Dataset: Mutagenicity(2301):
Number of graphs: 2301
Number of features: 10
Number of classes: 2

Data(edge_index=[2, 154], x=[72, 10], y=[1])
Number of nodes: 72
Number of edges: 154
Average node degree: 2.14
Has isolated nodes: False
Has self-loops: False
Is undirected: True


In [3]:
with open("../../../data/Mutagenicity/processed/index.pkl", "rb") as file:
    index = pickle.load(file)
print(index.keys())

dict_keys(['idx_train', 'idx_val', 'idx_test'])


In [4]:
train_dataset = dataset[index['idx_train']]
val_dataset = dataset[index['idx_val']]
test_dataset = dataset[index['idx_test']]

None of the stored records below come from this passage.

(* ===== verification/UnitTests.v ===== *)
(** * The tests of the checksum, digest and error modules
    (dhow-codec/src/crc32c.rs, blake3.rs and lib.rs, dhow-crypt/src/lib.rs)

    The [mod tests] of each, as the functions they are. The known answers of
    BLAKE3 are a fact about the external hash and are not among them. *)

From S2P Require Import Prelude Harness Errors CryptErrors Crc32c Primitives Instances Digest.
From S2P Require Import Display.

(** ** Definitions *)

(** [str::contains] for a string pattern. *)
Definition contains (hay : list byte) (needle : string) : bool :=
  existsb (fun i => bool_decide (take (length (text needle)) (drop i hay) = text needle))
    (seq 0 (S (length hay))).

(** *** crc32c.rs *)

(** One hasher fed some pieces. *)
Definition crc_of (pieces : list (list byte)) : Z :=
  crc_finalize (foldl crc_update crc_new pieces).

Definition test_crc32c_known_answers : target :=
  _ ← assert (crc32c_digest (text "") = 0);
  _ ← assert (crc32c_digest (text "123456789") = 0xE3069283);
  _ ← assert (crc32c_digest (text "Hello world!") = 0x7B98E751);
  _ ← assert (crc32c_digest (text "a") = 0xC1D04330);
  assert (crc32c_digest [Byte.x00] = 0x527D5351).

Definition test_crc32c_streaming_equals_one_shot : target :=
  let data := ramp 1000 in
  let one_shot := crc32c_digest data in
  piece1 ← slice 0 100 data;
  piece2 ← slice 100 500 data;
  piece3 ← slice 500 (length data) data;
  let streaming := crc_of [piece1; piece2; piece3] in
  assert (one_shot = streaming).

Definition test_crc32c_streaming_empty : target := assert (crc_of [] = crc32c_digest []).

Definition test_crc32c_streaming_single_byte : target :=
  assert (crc_of [[byte.of_Z 66]] = crc32c_digest [byte.of_Z 66]).

Definition test_crc32c_streaming_single_byte_incremental : target :=
  assert (crc_of ((fun i => [byte.of_Z i]) <$> upto 256)
          = crc32c_digest (byte.of_Z <$> upto 256)).

Definition test_crc32c_streaming_empty_update : target :=
  let data := text "test data for empty update" in
  let one_shot := crc32c_digest data in
  assert (crc_of [[]; data; []] = one_shot).

Definition test_crc32c_large_input_consistency : target :=
  let data := ramp (Z.to_nat 100000) in
  let one_shot := crc32c_digest data in
  assert (crc_of (chunks 997 data) = one_shot).

Definition prop_crc32c_streaming_arbitrary_chunks (data : list byte) (chunk_size : Z) : target :=
  let one_shot := crc32c_digest data in
  assert (crc_of (chunks (Z.to_nat chunk_size) data) = one_shot).

(** *** blake3.rs *)

Section blake3.
Context `{Blake3}.

Definition blake3_of (pieces : list (list byte)) : list byte :=
  finalize (foldl Digest.update Blake3Hasher_new pieces).

Definition test_blake3_streaming_equals_one_shot : target :=
  let data := ramp 1000 in
  let one_shot := blake3_digest data in
  piece1 ← slice 0 100 data;
  piece2 ← slice 100 500 data;
  piece3 ← slice 500 (length data) data;
  let streaming := blake3_of [piece1; piece2; piece3] in
  assert (one_shot = streaming).

Definition test_blake3_streaming_empty : target := assert (blake3_of [] = blake3_digest []).

Definition test_blake3_streaming_single_byte : target :=
  assert (blake3_of [[byte.of_Z 66]] = blake3_digest [byte.of_Z 66]).

Definition test_blake3_streaming_single_byte_incremental : target :=
  assert (blake3_of ((fun i => [byte.of_Z i]) <$> upto 256)
          = blake3_digest (byte.of_Z <$> upto 256)).

Definition test_blake3_large_input_chunked : target :=
  let data := (fun i => byte.of_Z (i * 3)) <$> upto 50000 in
  let one_shot := blake3_digest data in
  assert (blake3_of (chunks 511 data) = one_shot).

Definition test_blake3_streaming_with_empty_updates : target :=
  let data := text "test data for empty update" in
  let one_shot := blake3_digest data in
  assert (blake3_of [[]; data; []] = one_shot).

Definition test_blake3_deterministic : target :=
  let data := text "payload for determinism check" in
  let h1 := blake3_digest data in
  let h2 := blake3_digest data in
  assert (h1 = h2).

Definition blake3_tests : list target := [
  test_blake3_streaming_equals_one_shot; test_blake3_streaming_empty;
  test_blake3_streaming_single_byte; test_blake3_streaming_single_byte_incremental;
  test_blake3_large_input_chunked; test_blake3_streaming_with_empty_updates;
  test_blake3_deterministic].

End blake3.

(** *** lib.rs of the codec: the texts of the errors *)

(** [assert!(err.to_string().contains(needle))] *)
Definition says (m : message) (needle : string) : target :=
  assert (contains (render m) needle = true).

Definition test_chunk_error_display : target :=
  says (ChunkError_display (Chunk.PayloadTooLarge 100 50)) "exceeds maximum".

Definition test_frame_error_display : target :=
  says (FrameError_display (Framing.InvalidMagic (zeros 4))) "invalid magic".

Definition test_frame_error_reserved_nonzero : target :=
  says (FrameError_display (Framing.ReservedFieldNonZero 1)) "must be zero".

Definition test_frame_error_crc_mismatch : target :=
  says (FrameError_display (Framing.CrcMismatch 1 2)) "CRC32C mismatch".

Definition test_frame_error_mac_verification : target :=
  says (FrameError_display Framing.MacVerificationFailed) "MAC verification".

Definition test_manifest_error_display : target :=
  says (ManifestError_display (Mani.PathTraversal (text "test"))) "path traversal".

Definition test_manifest_error_crc_mismatch : target :=
  says (ManifestError_display Mani.CrcMismatch) "CRC".

Definition test_manifest_error_invalid_magic : target :=
  says (ManifestError_display (Mani.InvalidMagic (zeros 4))) "manifest magic".

Definition test_codec_error_from_manifest : target :=
  says (CodecError_display (Codec.Manifest Mani.SignatureVerificationFailed)) "manifest".

Definition test_session_error_display : target :=
  says (SessionError_display Sess.NotInitialized) "not initialized".

Definition test_resume_error_display : target :=
  says (ResumeError_display Res.IntegrityCheckFailed) "integrity".

Definition test_resume_error_invalid_magic : target :=
  says (ResumeError_display (Res.InvalidMagic (zeros 4))) "invalid resume file magic".

Definition test_codec_error_from_chunk : target :=
  says (CodecError_display (Codec.Chunk Chunk.EmptyPayload)) "chunking error".

Definition test_codec_error_from_frame : target :=
  says (CodecError_display (Codec.Frame (Framing.UnsupportedVersion (byte.of_Z 99)))) "frame error".

Definition test_codec_error_frame_payload_too_large : target :=
  says (CodecError_display (Codec.FramePayloadTooLarge 70000 65535)) "too large".

Definition test_codec_error_from_session : target :=
  says (CodecError_display (Codec.Session Sess.InvalidSessionId)) "session error".

Definition test_codec_error_from_resume : target :=
  says (CodecError_display (Codec.Resume (Res.Truncated 100 50))) "resume error".

(** *** lib.rs of the crypto crate *)

Definition test_key_error_display : target :=
  says (KeyError_display (Key.InvalidKey [Txt "bad key"])) "invalid key".

Definition test_aead_error_display : target :=
  says (AeadError_display (AeadErr.DecryptionFailed [Txt "wrong key"])) "decryption failed".

Definition test_signing_error_display : target :=
  says (SigningError_display Signing.VerificationFailed) "verification failed".

Definition test_smanifest_error_display : target :=
  says (SManifestError_display (SMani.PathTraversal (text "../../etc/passwd"))) "path traversal".

Definition test_crypt_error_from_key : target :=
  says (CryptError_display (Crypt.Key Key.ZeroizationFailed)) "key error".

Definition test_crypt_error_from_aead : target :=
  says (CryptError_display (Crypt.Aead (AeadErr.InvalidNonce [Txt "bad nonce"]))) "aead error".

Definition test_crypt_error_from_signing : target :=
  says (CryptError_display (Crypt.Signing (Signing.SigningFailed [Txt "bad key"]))) "signing error".

Definition test_crypt_error_from_manifest : target :=
  says (CryptError_display (Crypt.Manifest SMani.CrcMismatch)) "manifest error".

Definition text_tests : list target := [
  test_chunk_error_display; test_frame_error_display; test_frame_error_reserved_nonzero;
  test_frame_error_crc_mismatch; test_frame_error_mac_verification; test_manifest_error_display;
  test_manifest_error_crc_mismatch; test_manifest_error_invalid_magic;
  test_codec_error_from_manifest; test_session_error_display; test_resume_error_display;
  test_resume_error_invalid_magic; test_codec_error_from_chunk; test_codec_error_from_frame;
  test_codec_error_frame_payload_too_large; test_codec_error_from_session;
  test_codec_error_from_resume; test_key_error_display; test_aead_error_display;
  test_signing_error_display; test_smanifest_error_display; test_crypt_error_from_key;
  test_crypt_error_from_aead; test_crypt_error_from_signing; test_crypt_error_from_manifest].

Definition crc_tests : list target := [
  test_crc32c_known_answers; test_crc32c_streaming_equals_one_shot; test_crc32c_streaming_empty;
  test_crc32c_streaming_single_byte; test_crc32c_streaming_single_byte_incremental;
  test_crc32c_streaming_empty_update; test_crc32c_large_input_consistency].

(** ** Lemmas *)

Lemma streamed pieces : crc_of pieces = crc32c_digest (concat pieces).
Proof. apply (streaming_digest pieces []). Qed.

Lemma arbitrary_chunks data chunk_size :
  0 < chunk_size -> prop_crc32c_streaming_arbitrary_chunks data chunk_size = Ok tt.
Proof. intros. apply assert_pass. by rewrite streamed, concat_chunks by lia. Qed.

(** Pieces cut at two offsets. *)
Lemma three_pieces {E} (data : list byte) i j :
  (i <= j <= length data)%nat ->
  exists a b c, @slice E _ 0 i data = Ok a /\ @slice E _ i j data = Ok b
    /\ @slice E _ j (length data) data = Ok c /\ concat [a; b; c] = data.
Proof.
  intros Hij. exists (sub 0 (i - 0) data), (sub i (j - i) data), (sub j (length data - j) data).
  rewrite !slice_Ok by lia. split_and!; try done. cbn [concat]. rewrite app_nil_r, app_assoc.
  rewrite sub_join_at, sub_join_at by lia. apply sub_all. lia.
Qed.

Lemma concat_singletons (l : list Z) : concat ((fun i => [byte.of_Z i]) <$> l) = byte.of_Z <$> l.
Proof. induction l as [|i l IH]; [done|]. cbn. by rewrite IH. Qed.

Lemma ramp_1000 : length (ramp 1000) = 1000%nat.
Proof. unfold ramp. by rewrite length_fmap, length_seq. Qed.

Lemma crc_tests_pass : Forall (fun t => t = Ok tt) crc_tests.
Proof.
  repeat (apply Forall_cons; split); [..|apply Forall_nil_2].
  - vm_compute. reflexivity.
  - unfold test_crc32c_streaming_equals_one_shot. pose proof ramp_1000 as Hl.
    revert Hl. generalize (ramp 1000). intros data Hl.
    destruct (three_pieces (E := Empty_set) data 100 500)
      as (a & b & c & -> & -> & Hc & Hconcat); [lia|].
    cbn [mbind outcome_bind]. rewrite Hc. cbn [mbind outcome_bind]. apply assert_pass.
    by rewrite streamed, Hconcat.
  - apply assert_pass. apply streamed.
  - apply assert_pass. apply streamed.
  - apply assert_pass. by rewrite streamed, concat_singletons.
  - apply assert_pass. by rewrite streamed.
  - unfold test_crc32c_large_input_consistency. generalize (ramp (Z.to_nat 100000)).
    intros data. apply assert_pass. by rewrite streamed, concat_chunks by lia.
Qed.

Lemma blake3_streamed `{Blake3Laws} pieces : blake3_of pieces = blake3_digest (concat pieces).
Proof. apply hasher_streams. Qed.

Lemma blake3_tests_pass `{Blake3Laws} : Forall (fun t => t = Ok tt) blake3_tests.
Proof.
  repeat (apply Forall_cons; split); [..|apply Forall_nil_2].
  - unfold test_blake3_streaming_equals_one_shot. pose proof ramp_1000 as Hl.
    revert Hl. generalize (ramp 1000). intros data Hl.
    destruct (three_pieces (E := Empty_set) data 100 500)
      as (a & b & c & -> & -> & Hc & Hconcat); [lia|].
    cbn [mbind outcome_bind]. rewrite Hc. cbn [mbind outcome_bind]. apply assert_pass.
    by rewrite blake3_streamed, Hconcat.
  - apply assert_pass. apply blake3_streamed.
  - apply assert_pass. apply blake3_streamed.
  - apply assert_pass. by rewrite blake3_streamed, concat_singletons.
  - unfold test_blake3_large_input_chunked. generalize (upto 50000). intros l.
    apply assert_pass. by rewrite blake3_streamed, concat_chunks by lia.
  - apply assert_pass. by rewrite blake3_streamed.
  - by apply assert_pass.
Qed.

Lemma text_tests_pass : Forall (fun t => t = Ok tt) text_tests.
Proof. vm_compute. repeat (constructor; [reflexivity|]). constructor. Qed.

(** ** Properties *)

(** the tests of the checksum, digest and error modules pass: the CRC32C of
    each known answer is the one stated and the error texts contain what the
    tests look for; and streaming in chunks of any positive size gives the
    one-shot checksum for every byte string, not only for those generated. *)
Theorem module_tests_pass `{Blake3Laws} data chunk_size :
  0 < chunk_size ->
  Forall (fun t => t = Ok tt) (crc_tests ++ text_tests)
  /\ Forall (fun t => t = Ok tt) blake3_tests
  /\ prop_crc32c_streaming_arbitrary_chunks data chunk_size = Ok tt.
Proof.
  intros Hc. split; [apply Forall_app; split; [apply crc_tests_pass|apply text_tests_pass]|].
  split; [apply blake3_tests_pass|]. by apply arbitrary_chunks.
Qed.

Lemma module_tests_pass_witness :
  Forall (fun t => t = Ok tt) (crc_tests ++ text_tests)
  /\ Forall (fun t => t = Ok tt) blake3_tests
  /\ prop_crc32c_streaming_arbitrary_chunks (ramp 20) 7 = Ok tt.
Proof. apply module_tests_pass. reflexivity. Defined.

print(f'Number of training graphs: {len(train_dataset)}')
print(f'Number of val graphs: {len(val_dataset)}')
print(f'Number of test graphs: {len(test_dataset)}')

Number of training graphs: 1150
Number of val graphs: 282
Number of test graphs: 1132


In [25]:
graphs = [len(set(index)) for index in [index['idx_train'], index['idx_val'], index['idx_test']]]
[round(100 * i/sum(graphs), 2) for i in graphs]

[44.85, 11.0, 44.15]

In [5]:
train_loader = DataLoader(train_dataset, batch_size=64, shuffle=True)
val_loader = DataLoader(val_dataset, batch_size=64, shuffle=False)
test_loader = DataLoader(test_dataset, batch_size=64, shuffle=False)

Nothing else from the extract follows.